1 July 2022 | Science conversation
WHO’s World Mental health Report says that mental health is the leading cause of disability. How did the pandemic impact our mental health? What are the signs and how can we keep ourselves mentally healthy? Dr Mark Van Ommeren explains in Science in 5.
WHO's World Mental Health Report says that mental health is the leading cause of disability. What are the signs and how can we keep ourselves safe? Hello, I'm Vismita Gupta-Smith, welcome to Science in 5. We are talking to Dr. Mark Van Ommeren. Welcome, Mark. Mark, tell us about this WHO report that says that mental health is a leading cause for disability.
Dr. Mark Van Ommeren
WHO does advanced calculations in coming up with a conclusion like that. And these calculations, they include a number of different sources of information. One of them is that for an individual, when they have a mental health condition such as depression, it's actually very impairing. So many workplaces, the leading cause for people not being at work for sickness leave is because of mental health conditions, although that's often not said. Similarly, these conditions are very common.
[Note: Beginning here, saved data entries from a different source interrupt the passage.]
(** The moves of one handler, as [step] makes them: the world and the
    position before, the world and the position after. *)
Inductive move (hs : list handler) (env : Faults) (event : OrderMessage) (w : World)
    : pc -> World -> pc -> Prop :=
| move_abort e :
    ~ storage_answers env ->
    move hs env event w Received w (Errored e)
| move_lock r :
    inventory w !! om_AlbumID event = Some r ->
    om_Quantity event <= quantity_available r ->
    row_locked (om_AlbumID event) hs = false ->
    move hs env event w Received w
      (Decrementing (mkRow (quantity_available r - om_Quantity event) (last_updated r)))
| move_reject :
    (inventory w !! om_AlbumID event = None \/
     exists r, inventory w !! om_AlbumID event = Some r /\
               quantity_available r < om_Quantity event) ->
    move hs env event w Received w Rejected
| move_rollback row e :
    ~ storage_answers env ->
    move hs env event w (Decrementing row) w (Errored e)
| move_commit row :
    move hs env event w (Decrementing row)
      (set_inventory (<[om_AlbumID event := row]> (inventory w)) w) Committed
| move_success :
    move hs env event w Committed
      (add_write (success_write env (om_OrderID event)) w) SucceededDone
| move_failure :
    move hs env event w Rejected
      (add_write (failure_write env (om_OrderID event) "INSUFFICIENT_INVENTORY") w)
      FailedDone.

(** What a run keeps true of the row of [album], from a table [inv0]. *)
Record invariant (album : string) (inv0 : gmap string Row) (c : config) : Prop :=
  mkInvariant {
    inv_stock :
      stock (inventory (c_world c)) album =
      stock inv0 album - success_quantity album (c_handlers c);
    inv_nonneg : 0 <= stock (inventory (c_world c)) album;
    inv_lock : lock_count album (c_handlers c) <= 1;
    inv_pending :
      forall i h row,
        c_handlers c !! i = Some h ->
        h_pc h = Decrementing row ->
        om_AlbumID (h_event h) = album ->
        exists r,
          inventory (c_world c) !! album = Some r /\
          om_Quantity (h_event h) <= quantity_available r /\
          row = mkRow (quantity_available r - om_Quantity (h_event h)) (last_updated r)
  }.

(** Calls a handler still has to make, at most. *)
Definition rank (p : pc) : Z :=
  match p with
  | Received => 3
  | Decrementing _ | Rejected => 2
  | Committed => 1
  | SucceededDone | FailedDone | Errored _ => 0
  end.

Definition remaining (c : config) : Z :=
  total (fun h => rank (h_pc h)) (c_handlers c).

(** In the middle of its transaction or of its publication. *)
Definition busy (h : handler) : bool :=
  match h_pc h with
  | Decrementing _ | Committed | Rejected => true
  | _ => false
  end.

(** Has not returned an error. *)
Definition unfailed (h : handler) : Prop :=
  match h_pc h with
  | Errored _ => False
  | _ => True
  end.

Definition resolved (h : handler) : Prop :=
  h_pc h = SucceededDone \/ h_pc h = FailedDone.

Definition fault_free (sched : list (nat * Faults)) : Prop :=
  Forall (fun s => storage_answers (snd s)) sched.

End Concurrent.

(** ** Concurrent calls of [reserveInventory]

    Each of its three statements runs in its own implicit transaction, so
    statements of other calls may run between them. *)
Module Reserve.

Inductive pc : Type :=
| Called                        (* before the first SELECT *)
| Checked                       (* the quantity read covers the request *)
| Updated                       (* UPDATE executed *)
| Returned (e : option error).

Record call : Type := mkCall {
  r_albumID : string;
  r_quantity : Z;
  r_pc : pc
}.

Record config : Type := mkConfig {
  c_world : World;
  c_calls : list call
}.

Definition step (i : nat) (env : Faults) (c : config) : option config :=
  match c_calls c !! i with
  | None => None
  | Some k =>
      let w := c_world c in
      let goto (w' : World) (p : pc) : option config :=
        Some (mkConfig w' (<[i := mkCall (r_albumID k) (r_quantity k) p]> (c_calls c))) in
      match r_pc k with
      | Called =>
          match select_quantity (f_query env) (r_albumID k) (inventory w) with
          | inl err =>
              if decide (err = sqlErrNoRows) then goto w (Returned (Some errNoInventory))
              else goto w (Returned (Some err))
          | inr currentQuantity =>
              if currentQuantity <? r_quantity k
              then goto w (Returned (Some errInsufficientInventory))
              else goto w Checked
          end
      | Checked =>
          match f_exec env with
          | Some err => goto w (Returned (Some err))
          | None =>
              goto (set_inventory
                      (update_unconditional (r_quantity k) (now env) (r_albumID k)
                         (inventory w)) w)
                   Updated
          end
      | Updated =>
          match select_quantity (f_requery env) (r_albumID k) (inventory w) with
          | inl err => goto w (Returned (Some err))
          | inr newQuantity => goto w (Returned None)
          end
      | Returned _ => None
      end
  end.

Fixpoint run (sched : list (nat * Faults)) (c : config) : config :=
  match sched with
  | [] => c
  | (i, env) :: rest =>
      match step i env c with
      | Some c' => run rest c'
      | None => run rest c
      end
  end.

Definition start (w : World) (requests : list (string * Z)) : config :=
  mkConfig w ((fun r => mkCall (fst r) (snd r) Called) <$> requests).

End Reserve.

(** ** Sample data *)

Module Sample.

(** A stand-in for the JSON codec on three payloads. *)
Definition unmarshalOrder (payload : string) : error + OrderMessage :=
  if String.eqb payload "order o1: 1 of A" then
    inr (mkOrderMessage "o1" "A" 1 "u1" "2024-05-01T10:00:00Z")
  else if String.eqb payload "order o2: 1 of B" then
    inr (mkOrderMessage "o2" "B" 1 "u2" "2024-05-01T10:00:01Z")
  else inl (ErrText "invalid character 't' looking for beginning of value").

Definition unmarshalAlbum (payload : string) : error + AlbumCreatedEvent :=
  if String.eqb payload "album A: 5" then
    inr (mkAlbumCreatedEvent "A" "Blue" "Ann" 0 (Some 5))
  else if String.eqb payload "album C" then
    inr (mkAlbumCreatedEvent "C" "Red" "Bo" 0 None)
  else inl (ErrText "invalid character 't' looking for beginning of value").

Definition traceparent : Header :=
  mkHeader "traceparent" "00-0af7651916cd43dd8448eb211c80319c-b7ad6b7169203331-01".

Definition order_o1 : Message := mkMessage 0 7 "o1" "order o1: 1 of A" [traceparent].
Definition order_o2 : Message := mkMessage 0 8 "o2" "order o2: 1 of B" [].
Definition album_A : Message := mkMessage 0 3 "A" "album A: 5" [].
Definition garbage : Message := mkMessage 0 9 "k" "this is not json" [].

Definition shelf (n : Z) : World := mkWorld {[ "A" := mkRow n 0 ]} (Some ∅) [].

(** Four orders of one unit of A. *)
Definition four_orders : list OrderMessage :=
  [ mkOrderMessage "o1" "A" 1 "u1" "2024-05-01T10:00:00Z";
    mkOrderMessage "o2" "A" 1 "u2" "2024-05-01T10:00:00Z";
    mkOrderMessage "o3" "A" 1 "u3" "2024-05-01T10:00:00Z";
    mkOrderMessage "o4" "A" 1 "u4" "2024-05-01T10:00:00Z" ].

(** An interleaving of their handlers: handlers 1 and 2 each wait once for
    the row that another transaction has locked. *)
Definition interleaved : list (nat * Faults) :=
  (fun i => (i, calm 5)) <$>
    [0; 1; 0; 1; 2; 1; 3; 3; 2; 0; 1; 2; 3]%nat.

(** Two reservations of the last unit of A, statement by statement in
    turn. *)
Definition two_reservations : list (string * Z) := [("A", 1); ("A", 1)].

Definition alternating : list (nat * Faults) :=
  [(0%nat, calm 1); (1%nat, calm 2); (0%nat, calm 3);
   (1%nat, calm 4); (0%nat, calm 5); (1%nat, calm 6)].

End Sample.

(** ** Both consuming loops

    [main] starts the two loops as goroutines.  Each turn of either loop
    makes at most one change to the tables, in one statement, so a run of
    the service is a sequence of turns of the two loops in some order. *)
Inductive Delivery : Type :=
| OrderCreated (env : Faults) (msg : Message)
| AlbumCreated (env : Faults) (msg : Message).

Section Service.

Variable unmarshalOrder : string -> error + OrderMessage.
Variable unmarshalAlbum : string -> error + AlbumCreatedEvent.

Definition consumerTurn (d : Delivery) (w : World) : World * LoopOutcome :=
  match d with
  | OrderCreated env msg => orderConsumerTurn unmarshalOrder env w msg
  | AlbumCreated env msg => albumConsumerTurn unmarshalAlbum env w msg
  end.

Fixpoint runConsumers (ds : list Delivery) (w : World) : World * list LoopOutcome :=
  match ds with
  | [] => (w, [])
  | d :: rest =>
      let '(w1, o) := consumerTurn d w in
      let '(w2, os) := runConsumers rest w1 in
      (w2, o :: os)
  end.

(** Whether the payload of an order-created message decodes. *)
Definition decodes (d : Faults * Message) : bool :=
  match unmarshalOrder (m_Value (snd d)) with
  | inr _ => true
  | inl _ => false
  end.

End Service.

(** The quantity a written success event stands for, when [album_of] and
    [qty_of] give the item and the quantity of each order. *)
Definition granted (album_of : string -> string) (qty_of : string -> Z)
    (album : string) (c : WriteCall) : Z :=
  match out_Value (wc_msg c) with
  | Succeeded e =>
      if String.eqb (album_of (os_OrderID e)) album then qty_of (os_OrderID e) else 0
  | Failed _ => 0
  end.

(** The shape of the messages the reservation handler writes. *)
Definition outcome_write (c : WriteCall) : Prop :=
  out_Headers (wc_msg c) = [] /\
  match out_Value (wc_msg c) with
  | Failed e =>
      wc_topic c = orderFailedTopic /\
      of_OrderID e = out_Key (wc_msg c) /\
      of_Reason e = "INSUFFICIENT_INVENTORY"
  | Succeeded e =>
      wc_topic c = orderSucceededTopic /\
      os_OrderID e = out_Key (wc_msg c)
  end.

(** ** The other endpoints of the inventory service *)

(** [UpdateInventoryRequest]. *)
Record UpdateInventoryRequest : Type := mkUpdateInventoryRequest {
  req_QuantityAvailable : Z
}.

Definition StatusBadRequest : Z := 400.
Definition StatusForbidden : Z := 403.

(** What [getAllInventory] sends. *)
Inductive ListBody : Type :=
| InventoryListBody (items : list Inventory)
| ListErrorBody (message : string).

Record ListResponse : Type := mkListResponse {
  lr_status : Z;
  lr_body : ListBody
}.

(** What the calls of [getAllInventory] answer: [db.Query], then for the
    row at each position [rows.Next] (an error there ends the loop and is
    what [rows.Err] returns) and [rows.Scan]. *)
Record ListFaults : Type := mkListFaults {
  lf_query : option error;
  lf_next : nat -> option error;
  lf_scan : nat -> option error
}.

Definition calmList : ListFaults :=
  mkListFaults None (fun _ => None) (fun _ => None).

(** How the loop over the rows ended. *)
Inductive Scanned : Type :=
| ScanError (e : error)
| IterationError (e : error)
| Listed (items : list Inventory).

(** The loop [for rows.Next() { ... rows.Scan ... append }] from the row at
    position [k]. *)
Fixpoint scanRows (lf : ListFaults) (k : nat) (rows : list (string * Row))
    (inventoryList : list Inventory) : Scanned :=
  match lf_next lf k with
  | Some e => IterationError e
  | None =>
      match rows with
      | [] => Listed inventoryList
      | (album, r) :: rest =>
          match lf_scan lf k with
          | Some e => ScanError e
          | None =>
              scanRows lf (S k) rest
                (inventoryList ++
                 [mkInventory album (quantity_available r) (last_updated r)])
          end
      end
  end.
In fact, they start off in the teenage years, in adolescent years, and largely they are untreated. Indeed, only less than one in three people around the world are getting care, mental health care for their mental health condition.
Mark, speak to us about how the pandemic has impacted our mental health and also how can we recognize these signs in ourselves or in our loved ones?
Dr. Mark Van Ommeren
The pandemic has been, as you can imagine, very hard on people's lives, and it has really shone a light on mental health. The rates have gone up first year of the pandemic for anxiety and depression, about 25%, meaning that about 25% more people than before had depression or anxiety, which is enormous. And for suicide, we didn't see the rates go up which is good news. But we are carefully monitoring that. In terms of people with pre-existing severe mental illness, they were more likely to catch the virus and more likely to be severely ill from the virus and in fact, even more likely to die from the virus.
These are facts that are very important and have not been highlighted enough. In terms of your own mental health. If you find yourself to have persistent anxiety, which you didn't have before, persistent sadness or depression or a sad mood that you didn't have before, or drinking more alcohol. Or having lost pleasure and interest in things that you used to like, then these are concerns. And you need to take action to either seek help or to learn about how to manage these.
So, Mark, tell us, what can people do to keep themselves mentally healthy.
Dr. Mark Van OmmerenTo stay mentally healthy one can do a number of things. One of the things that one can do and should do, is to stay physically active. It's important for health and physical health. Second thing that's very important to do is to avoid alcohol. Alcohol is often used by people to think that they would be mentally feeling better, but actually it makes mental problems more complex and more difficult to overcome. Thirdly, one should do every day something that is either enjoyable or meaningful.
If enjoyable, could be talking to a friend or go for a walk. And finally, one can manage, one can practise stress management techniques such as mindfulness, which is increasingly popular and is evidence-based. If you develop a mental health problem and these tips are not enough, then it will be important to seek help, preferably from a health professional. But let's say there is no no trusted health professional in your community.
Then at least talk to a trusted person in your community, maybe a friend or another person that you think is worth discussing with, to have them listen to you and perhaps get their feedback on how you can deal with your difficulties. Also what can be helpful is self-help. There are a number of self-help books out there and self-help materials online. When they are based on what is called cognitive-behavioural therapy, then they're usually very good.